(** C3, as the code has it.  With an identifier that no account of the
    document has, [updateAccount] returns [null] and [deleteAccount]
    returns [false], both leaving the stored document as it was.
    [setMonthlyRecord] is not a no-op there: it appends no log and
    touches neither the accounts nor the settings, but it still
    upserts the record for the unknown account and returns it. *)
Theorem unknown_account_id env id ls :
  unknownAccount id ls →
  (∀ updates, Storage.updateAccount env id updates ls = (None, ls))
  ∧ Storage.deleteAccount id ls = (false, ls)
  ∧ (∀ year month balance,
       let result := Storage.setMonthlyRecord env id year month balance ls in
       let before := Storage.loadData ls in
       let after := Storage.loadData result.2 in
       MonthlyRecord.key result.1 = (id, year, month)
       ∧ MonthlyRecord.balance result.1 = balance
       ∧ result.1 ∈ records after
       ∧ accounts after = accounts before
       ∧ logs after = logs before
       ∧ settings after = settings before).
Proof.
  intros Hunk. pose proof (unknownAccount_list_find _ _ Hunk) as Hfind.
  split_and!.
  - intros updates. unfold Storage.updateAccount. by rewrite Hfind.
  - unfold Storage.deleteAccount, findIndex. by rewrite Hfind.
  - intros year month balance. unfold Storage.setMonthlyRecord, find.
    rewrite Hfind. simpl.
    destruct (list_find _ (records (Storage.loadData ls))) as [[i r]|] eqn:Hrec; simpl.
    + apply list_find_Some in Hrec as (Hi & (Ha & Hy & Hm) & _).
      rewrite loadData_saveData; simpl. split_and!; try done.
      * unfold MonthlyRecord.key; simpl. by rewrite Ha, Hy, Hm.
      * apply list_elem_of_lookup. exists i.
        apply list_lookup_insert_eq. by eapply lookup_lt_Some.
    + rewrite loadData_saveData; simpl. split_and!; try done.
      apply elem_of_app. right. by apply list_elem_of_singleton.
Qed.

Lemma unknown_account_id_witness :
  let env := mkEnv (λ _, "g") 0 2024 0 in
  unknownAccount "ghost" None
  ∧ Storage.deleteAccount "ghost" None = (false, None)
  ∧ Storage.updateAccount env "ghost" PartialAccount.empty None = (None, None).
Proof.
  assert (unknownAccount "ghost" None) as Hunk.
  { intros a Ha. by apply not_elem_of_nil in Ha. }
  split; [exact Hunk|].
  destruct (unknown_account_id (mkEnv (λ _, "g") 0 2024 0) "ghost" None Hunk)
    as (Hupdate & Hdelete & _).
  split; [exact Hdelete | exact (Hupdate PartialAccount.empty)].
Defined.

(** C3 fails for [setMonthlyRecord]: on the empty document, with the
    identifier of no account, it stores a record and returns it. *)
Lemma setMonthlyRecord_unknown_account_writes :
  let env := mkEnv (λ _, "g") 0 2024 0 in
  let result := Storage.setMonthlyRecord env "ghost" 2024 1 5 None in
  unknownAccount "ghost" None
  ∧ result.1 = MonthlyRecord.mk "g" "ghost" 2024 1 5
  ∧ records (Storage.loadData None) = []
  ∧ records (Storage.loadData result.2) = [MonthlyRecord.mk "g" "ghost" 2024 1 5]
  ∧ result.2 ≠ None.
Proof.
  split_and!; try done.
  intros a Ha. by apply not_elem_of_nil in Ha.
Qed.

(** ** Deleting a monthly record *)

Lemma list_find_split {A} (P : A → Prop) `{∀ x, Decision (P x)} (l1 l2 : list A) x :
  P x → (∀ y, y ∈ l1 → ¬ P y) → list_find P (l1 ++ x :: l2) = Some (length l1, x).
Proof.
  intros HPx Hl1. apply list_find_Some. split_and!.
  - by rewrite list_lookup_middle.
  - done.
  - intros j y Hj Hlt. apply Hl1.
    rewrite lookup_app_l in Hj by done. by eapply list_elem_of_lookup_2.
Qed.

Lemma delete_middle {A} (l1 l2 : list A) x : delete (length l1) (l1 ++ x :: l2) = l1 ++ l2.
Proof. induction l1 as [|y l1 IH]; simpl; [done | by rewrite IH]. Qed.

(** C10. [deleteMonthlyRecord] removes one record, the first whose id
    is [recordId], keeps every other record, the accounts, the logs and
    the settings, and returns [true]; when the ids of the records are
    pairwise distinct no record with that id is left.  When no record
    has that id it returns [false] and the stored document is as it
    was. *)
Theorem deleteMonthlyRecord_frame recordId ls :
  (∀ l1 r l2,
     records (Storage.loadData ls) = l1 ++ r :: l2 →
     MonthlyRecord.id r = recordId →
     (∀ x, x ∈ l1 → MonthlyRecord.id x ≠ recordId) →
     let result := Storage.deleteMonthlyRecord recordId ls in
     let before := Storage.loadData ls in
     let after := Storage.loadData result.2 in
     result.1 = true
     ∧ records after = l1 ++ l2
     ∧ accounts after = accounts before
     ∧ logs after = logs before
     ∧ settings after = settings before
     ∧ (NoDup (MonthlyRecord.id <$> records before) →
        ∀ x, x ∈ records after → MonthlyRecord.id x ≠ recordId))
  ∧ ((∀ x, x ∈ records (Storage.loadData ls) → MonthlyRecord.id x ≠ recordId) →
     Storage.deleteMonthlyRecord recordId ls = (false, ls)).
Proof.
  split.
  - intros l1 r l2 Hrecs Hid Hl1. simpl.
    unfold Storage.deleteMonthlyRecord, findIndex.
    rewrite Hrecs, (list_find_split _ l1 l2 r) by done. simpl.
    rewrite loadData_saveData; simpl. rewrite delete_middle.
    split_and!; try done.
    intros Hnodup x Hx Hxid.
    rewrite fmap_app, fmap_cons in Hnodup.
    apply NoDup_app in Hnodup as (_ & Hdisj & Hnd).
    apply NoDup_cons in Hnd as [Hnotin _].
    apply elem_of_app in Hx as [Hx | Hx].
    + by apply (Hl1 x).
    + apply Hnotin. rewrite Hid, <- Hxid. by apply list_elem_of_fmap_2.
  - intros Hnone. unfold Storage.deleteMonthlyRecord, findIndex.
    by rewrite list_find_unknown.
Qed.

Lemma deleteMonthlyRecord_frame_witness :
  let ls :=
    Storage.saveData
      {| accounts := [Account.mk "a" "Wallet" cash "banknote" 10 true false None None None None];
         records := [MonthlyRecord.mk "r1" "a" 2023 12 7; MonthlyRecord.mk "r2" "a" 2024 3 9];
         logs := [RecordLog.mk "l1" "a" "Wallet" 2024 3 7 9 1 (Some balance_change)];
         settings := AppSettings.mk true dark;
         version := Storage.CURRENT_VERSION |} in
  records (Storage.loadData (Storage.deleteMonthlyRecord "r2" ls).2)
  = [MonthlyRecord.mk "r1" "a" 2023 12 7]
  ∧ Storage.deleteMonthlyRecord "r9" ls = (false, ls).
Proof.
  intros ls.
  destruct (deleteMonthlyRecord_frame "r2" ls) as [Hfound _].
  destruct (deleteMonthlyRecord_frame "r9" ls) as [_ Hmissing].
  split.
  - refine (proj1 (proj2 (Hfound [MonthlyRecord.mk "r1" "a" 2023 12 7]
                            (MonthlyRecord.mk "r2" "a" 2024 3 9) [] eq_refl eq_refl _))).
    intros x Hx%list_elem_of_singleton. by subst x.
  - apply Hmissing. intros x Hx.
    apply elem_of_cons in Hx as [-> | Hx%list_elem_of_singleton]; [done | by subst x].
Defined.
+===+
• _Task directions_
From the records above, transcribe without alteration every line from the one with "apply NoDup_app in" to the one with "Storage.saveData", inclusive.

• _Worked solution_
    apply NoDup_app in Hnodup as (_ & Hdisj & Hnd).
    apply NoDup_cons in Hnd as [Hnotin _].
    apply elem_of_app in Hx as [Hx | Hx].
    + by apply (Hl1 x).
    + apply Hnotin. rewrite Hid, <- Hxid. by apply list_elem_of_fmap_2.
  - intros Hnone. unfold Storage.deleteMonthlyRecord, findIndex.
    by rewrite list_find_unknown.
Qed.

Lemma deleteMonthlyRecord_frame_witness :
  let ls :=
    Storage.saveData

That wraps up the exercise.